Derrière les mots très techniques de Pékin, le sujet est beaucoup plus concret : des avatars et des interfaces commencent à occuper une place si intime qu’il faut désormais leur fixer une distance. Quand un service propose de parler comme un proche, de rassurer comme un partenaire ou de retenir un enfant plus longtemps, ce n’est plus seulement de l’animation. C’est une bataille sur le temps d’attention et la forme même de la présence à l’écran.

Un avatar qui vous parle, vous reconnaît, vous accompagne et ne vous lâche plus : le sujet paraît futuriste, mais la question posée par Pékin est très concrète. Selon Reuters, la Chine propose d’encadrer plus strictement les humains digitaux et de bloquer certains services jugés addictifs pour les mineurs.

Le texte mis en consultation par l’administration chinoise du cyberespace sur le site du CAC, et relayé aussi par Xinhua, interdit notamment de pousser des mineurs vers des relations virtuelles de type proche ou partenaire, vers la dépense excessive ou vers des usages qui nuisent à leur santé mentale. Ce n’est pas seulement une règle sur l’IA. C’est une règle sur la manière dont une interface peut s’installer dans une vie. — à lire aussi : Le solaire de balcon cesse d’être un gadget de forum : il devient enfin un vrai s….

Le vrai tournant, c’est quand l’avatar cesse d’être un gadget et commence à faire lien

Le texte officiel disponible sur le portail du régulateur va assez loin dans cette logique. Il impose un affichage visible du mot numérique humain, encadre l’usage de données personnelles pour créer un double crédible et interdit d’utiliser ces services pour contourner des systèmes d’identification. Dit autrement, le problème n’est plus l’effet waouh de l’avatar. Le problème est qu’il devient assez convaincant pour brouiller la frontière entre service, présence et manipulation.

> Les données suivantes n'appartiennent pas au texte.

(** What comes of a connection, given all that was done before: [tcpConnect] or
    the handshake fail, or it carries these bytes; with the composer of the
    session at that time and the number of chunks that the bytes have at most. *)
Class Dials {NB : NazaBuffer} := dial : World → goerr + ChunkComposer * nat * list Z.

(** [connect]: when it cannot connect or write its first messages the error goes
    to [errChan]; it returns nothing.  [depth] bounds the connections that are
    opened inside handlers of connections. *)
Fixpoint connect {B : Bele} {BS : BeleStream} {SK : ServerSession.MsgSkip} {C : Client} {NB : NazaBuffer} {D : Dials}
    (ver : Versions) (conn : list Z → Z * option goerr) (depth : nat) : eff World unit :=
  match depth with
  | O => lift (Fail OutOfFuel)
  | S depth => λ w,
      match dial w with
      | inl e => event (EvError e) w
      | inr (c, fuel, input) =>
          match connect_writes ver conn w with
          | (w, Fail e) => event (EvError e) w
          | (w, Panic) => (w, Panic)
          | (w, Ret _) => runReadLoop conn (connect ver conn depth) c fuel input w
          end
      end
  end.

(** ** The result is announced once *)

Definition is_result (e : Event) : bool := match e with EvDoResult => true | _ => false end.
Definition results (tr : list Event) : list Event := List.filter is_result tr.

(** The results announced are those the session remembers. *)
Definition notified_ok (w : World) : Prop :=
  results w.2 = if hasNotifyDoResultSucc w.1 then [EvDoResult] else [].

Lemma notified_event s s' tr e :
  notified_ok (s, tr) → hasNotifyDoResultSucc s' = hasNotifyDoResultSucc s → is_result e = false →
  notified_ok (s', tr ++ [e]).
Proof.
  unfold notified_ok, results. cbn [fst snd]. intros H E1 E2. rewrite List.filter_app, H, E1. cbn.
  by rewrite E2, app_nil_r.
Qed.

Section Once.
Context {B : Bele} {BS : BeleStream} {SK : ServerSession.MsgSkip} {C : Client}.
Variable ver : Versions.
Variable conn : list Z → Z * option goerr.
Variable reconnect : eff World unit.
Hypothesis Hreconnect : Prelude.keeps notified_ok reconnect.

Abbreviation keeps := (Prelude.keeps notified_ok).

Lemma client_get_keeps : keeps get.
Proof. by intros w Hw. Qed.
Lemma client_sends_keeps f : keeps (sends f).
Proof.
  intros [s tr] H. unfold sends. cbn [fst snd]. destruct (f (packer s)) as [[[b out] err]|e|]; [|done|done].
  by apply (notified_event s).
Qed.
Lemma client_event_keeps e : is_result e = false → keeps (event e).
Proof. intros He [s tr] H. by apply (notified_event s). Qed.
Lemma client_modify_keeps f : (∀ s, hasNotifyDoResultSucc (f s) = hasNotifyDoResultSucc s) → keeps (modify f).
Proof. intros Hf [s tr] H. unfold notified_ok in *. cbn [fst snd modify] in *. by rewrite Hf. Qed.

Lemma notify_keeps : keeps notifyDoResultSucc.
Proof.
  intros [s tr] H. unfold notifyDoResultSucc, notified_ok in *. ServerSession.run.
  destruct (hasNotifyDoResultSucc s) eqn:E; cbn [fst snd] in *; rewrite E in *; [done|].
  cbn. unfold results in *. by rewrite List.filter_app, H.
Qed.

Ltac keep_with tac :=
  cbv zeta;
  repeat first
    [ tac | apply keeps_lift | apply keeps_ret | apply client_sends_keeps | apply client_get_keeps
    | apply notify_keeps | exact Hreconnect | apply client_event_keeps; reflexivity
    | apply client_modify_keeps; intros ?; reflexivity
    | apply keeps_bind; [|intros ?]
    | case_match ].

Lemma ack_keeps : keeps (writeAcknowledgementIfNeeded conn).
Proof.
  intros [s tr] H. unfold writeAcknowledgementIfNeeded. cbn [fst snd]. cbv zeta.
  destruct (_ <=? 0); [done|]. destruct (_ <? _); [done|]. by apply client_sends_keeps.
Qed.

Lemma dealErrorMessage_keeps d : keeps (dealErrorMessage reconnect d).
Proof. unfold dealErrorMessage. keep_with fail. Qed.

Écran d’ordinateur montrant une interface d’avatar numérique.
Le service passe par une interface très concrète, pas par une abstraction. La scène montre déjà comment une présence simulée peut être produite à grande échelle.

Ce détail change la lecture du sujet. Pendant longtemps, on parlait surtout de deepfakes, de voix clonées ou d’animation avancée. Là, le débat monte d’un cran : quand un service parle comme quelqu’un, rassure comme quelqu’un et retient un enfant comme quelqu’un, ce n’est plus seulement une question d’image. C’est une question de prise émotionnelle et de temps capté.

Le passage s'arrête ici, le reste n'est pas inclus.